(** X4. The handlers add one failure of their own and no other: the 400 of
    [/embed] on the empty text, which leaves the state untouched.  [/search]
    has no guard: for every query, the empty one included, it raises exactly
    when the index's [knn_query] raises on the encoded query, with that
    error, and otherwise answers with the rows it got.  [/add_file] raises
    exactly when [add_items] raises, with that error, and otherwise echoes
    the file. *)
Theorem handlers_fail_as_the_index_does :
  (forall (request : Req) (st st' : Sv) (status_code : Z) (detail : string),
     serve request st = (inl (HTTPException status_code detail), st') ->
     request = PostEmbed (EmbedRequest.mk EmptyString) /\
     status_code = 400 /\ detail = "Text cannot be empty."%string /\ st' = st) /\
  (forall (request : SearchRequest.t) (st : Sv),
     fst (search_files request st) =
     match knn_query (model_encode (SearchRequest.query request))
             (SearchRequest.k request) (index st) with
     | inl e => inl (LibraryError e)
     | inr (labels, distances) =>
         inr (SearchResponse.mk
                (map (fun p => SearchResult.mk (fst p) (snd p)) (combine labels distances)))
     end) /\
  (forall (file : FileData.t float) (st : Sv),
     fst (add_file file st) =
     match fst (add_items (FileData.embedding file) (FileData.file_id file) (index st)) with
     | inl e => inl (LibraryError e)
     | inr _ => inr file
     end).
Proof.
  split; [|split].
  - intros request st st' status_code detail.
    destruct request as [[text]|r|f]; unfold serve, bind.
    + destruct text as [|c s]; simpl; [by intros [= <- <- <-]|done].
    + pose proof (search_files_run r st) as Hrun. simpl in Hrun. rewrite Hrun.
      by destruct (knn_query _ _ _) as [e|[labels distances]].
    + rewrite add_file_run.
      by destruct (add_items _ _ _) as [[e|[]] idx].
  - intros request st.
    pose proof (search_files_run request st) as Hrun. simpl in Hrun. rewrite Hrun.
    by destruct (knn_query _ _ _) as [e|[labels distances]].
  - intros file st. rewrite add_file_run.
    by destruct (add_items _ _ _) as [[e|[]] idx].
Qed.

(** One request calls the model on the texts [model_calls] lists. *)
Lemma serve_model_calls (request : Req) (st : Sv) :
  encoded (snd (serve request st)) = encoded st ++ model_calls request.
Proof.
  destruct request as [[text]|r|f]; simpl; unfold bind.
  - destruct text as [|c s]; simpl; [by rewrite app_nil_r|done].
  - pose proof (search_files_run r st) as Hrun. simpl in Hrun. rewrite Hrun.
    by destruct (knn_query _ _ _) as [e|[labels distances]].
  - pose proof (add_file_no_encode f st) as Hlog.
    destruct (add_file f st) as [[e|a] st1]; simpl in *; by rewrite Hlog, app_nil_r.
Qed.

(** X5. Over any run of requests the model is called once per non-empty
    [/embed] text and once per [/search] query, in the order of the
    requests, also for a search the index then refuses; [/add_file] and an
    empty [/embed] never call it. *)
Theorem serve_all_model_calls (requests : list Req) (st : Sv) :
  encoded (snd (serve_all requests st))
  = encoded st ++ concat (map model_calls requests).
Proof.
  revert st. induction requests as [|request rest IH]; intros st; simpl.
  - by rewrite app_nil_r.
  - pose proof (serve_model_calls request st) as Hstep.
    destruct (serve request st) as [out st1]. simpl in Hstep.
    specialize (IH st1). destruct (serve_all rest st1) as [outs st2]. simpl in *.
    by rewrite IH, Hstep, app_assoc.
Qed.

(** One request changes the index as [index_after] says. *)
Lemma serve_index_after (request : Req) (st : Sv) :
  index (snd (serve request st)) = index_after (index st) request.
Proof.
  destruct request as [r|r|f]; simpl; unfold bind.
  - pose proof (embed_text_read_only (E := E) r st) as [Hi _]; simpl in Hi.
    by destruct (embed_text r st) as [[e|a] st1].
  - pose proof (search_files_read_only r st) as [Hi _]; simpl in Hi.
    by destruct (search_files r st) as [[e|a] st1].
  - rewrite add_file_run.
    by destruct (add_items _ _ _) as [[e|[]] idx].
Qed.

(** X10. The index in memory after any run of requests is the index before
    it with the library's [add_items] applied once per [/add_file] request,
    in order, to that request's embedding and id; nothing else the service
    does touches it: no embed, no search, no failed save, and no endpoint
    resizes, reloads or re-initialises it. *)
Theorem serve_all_index_is_the_adds (requests : list Req) (st : Sv) :
  index (snd (serve_all requests st)) = fold_left index_after requests (index st).
Proof.
  revert st. induction requests as [|request rest IH]; intros st; simpl; [done|].
  pose proof (serve_index_after request st) as Hstep.
  destruct (serve request st) as [out st1]. simpl in Hstep.
  specialize (IH st1). destruct (serve_all rest st1) as [outs st2]. simpl in *.
  by rewrite IH, Hstep.
Qed.

End Coverage.

(** ** The coverage properties on the test doubles *)

(** X1 on the list-backed index: two rows stored, two neighbours asked. *)
Lemma search_files_results_follow_index_witness :
  let request := SearchRequest.mk "ab"%string 2 in
  let st : Service ListIndex ListIndex := mkService [(7, [3; 4]); (5, [1; 2])] ∅ [] in
  let response := SearchResponse.mk [SearchResult.mk 7 0; SearchResult.mk 5 0] in
  let st' := mkService [(7, [3; 4]); (5, [1; 2])] ∅ ["ab"%string] in
  search_files request st = (inr response, st') /\
  exists labels distances,
    knn_query (model_encode (SearchRequest.query request)) (SearchRequest.k request) (index st)
      = inr (labels, distances) /\
    length (SearchResponse.results response) = Nat.min (length labels) (length distances) /\
    forall (i : nat) (r : SearchResult.t Z),
      SearchResponse.results response !! i = Some r <->
      labels !! i = Some (SearchResult.file_id r) /\
      distances !! i = Some (SearchResult.distance r).
Proof.
  split; [reflexivity|].
  apply (search_files_results_follow_index (SearchRequest.mk "ab"%string 2)
           (SearchResponse.mk [SearchResult.mk 7 0; SearchResult.mk 5 0])
           (mkService [(7, [3; 4]); (5, [1; 2])] ∅ [])
           (mkService [(7, [3; 4]); (5, [1; 2])] ∅ ["ab"%string])).
  reflexivity.
Defined.

(** X3 on the list-backed index: an add and a search next to a file of
    notes. *)
Lemma serve_all_other_files_witness :
  let requests :=
    [PostAddFile (FileData.mk 7 [3; 4]); PostSearch (SearchRequest.mk "ab"%string 2)] in
  let st : Service ListIndex ListIndex :=
    mkService [] {[ "notes.txt"%string := [(1, [1])] ]} [] in
  "notes.txt"%string <> INDEX_PATH /\
  disk (snd (serve_all requests st)) !! "notes.txt"%string = disk st !! "notes.txt"%string.
Proof.
  split; [discriminate|].
  apply (serve_all_other_files
           [PostAddFile (FileData.mk 7 [3; 4]); PostSearch (SearchRequest.mk "ab"%string 2)]
           (mkService [] {[ "notes.txt"%string := [(1, [1])] ]} []) "notes.txt"%string).
  discriminate.
Defined.

(** X4 on the list-backed index: the empty text is refused by [/embed],
    while the empty query is answered by [/search]. *)
Lemma handlers_fail_as_the_index_does_witness :
  let st : Service ListIndex ListIndex := mkService [(7, [3; 4])] ∅ [] in
  serve (E := string) (PostEmbed (float := Z) (EmbedRequest.mk EmptyString)) st
    = (inl (HTTPException 400 "Text cannot be empty."%string), st) /\
  fst (search_files (SearchRequest.mk EmptyString 1) st)
    = inr (SearchResponse.mk [SearchResult.mk 7 0]).
Proof.
  pose proof (handlers_fail_as_the_index_does (model := length_model) (hnsw := list_index))
    as (_ & Hsearch & _).
  split; [reflexivity|].
  rewrite (Hsearch (SearchRequest.mk EmptyString 1) (mkService [(7, [3; 4])] ∅ [])).
  reflexivity.
Defined.

(** X9 on the second test double: a negative label is refused by
    [add_items], and the file saved before is still there. *)
Lemma add_file_raise_keeps_disk_witness :
  let file := FileData.mk (-1) [1] in
  let old : ListIndex := [(2, [2]); (1, [1])] in
  let st : Service ListIndex ListIndex := mkService old {[ INDEX_PATH := old ]} [] in
  add_file (hnsw := strict_index) file st = (inl (LibraryError "negative label"%string), st) /\
  disk st = disk st.
Proof.
  split; [reflexivity|].
  apply (add_file_raise_keeps_disk (hnsw := strict_index) (FileData.mk (-1) [1])
           (mkService [(2, [2]); (1, [1])] {[ INDEX_PATH := [(2, [2]); (1, [1])] ]} [])
           (mkService [(2, [2]); (1, [1])] {[ INDEX_PATH := [(2, [2]); (1, [1])] ]} [])
           (LibraryError "negative label"%string)).
  reflexivity.
Defined.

------------------------------------------------------------------------

Requirement —
Word for word, restate the listing above from its first line to the line with "serve request st = (inl", keeping both.

Response to this exercise —
(** X4. The handlers add one failure of their own and no other: the 400 of
    [/embed] on the empty text, which leaves the state untouched.  [/search]
    has no guard: for every query, the empty one included, it raises exactly
    when the index's [knn_query] raises on the encoded query, with that
    error, and otherwise answers with the rows it got.  [/add_file] raises
    exactly when [add_items] raises, with that error, and otherwise echoes
    the file. *)
Theorem handlers_fail_as_the_index_does :
  (forall (request : Req) (st st' : Sv) (status_code : Z) (detail : string),
     serve request st = (inl (HTTPException status_code detail), st') ->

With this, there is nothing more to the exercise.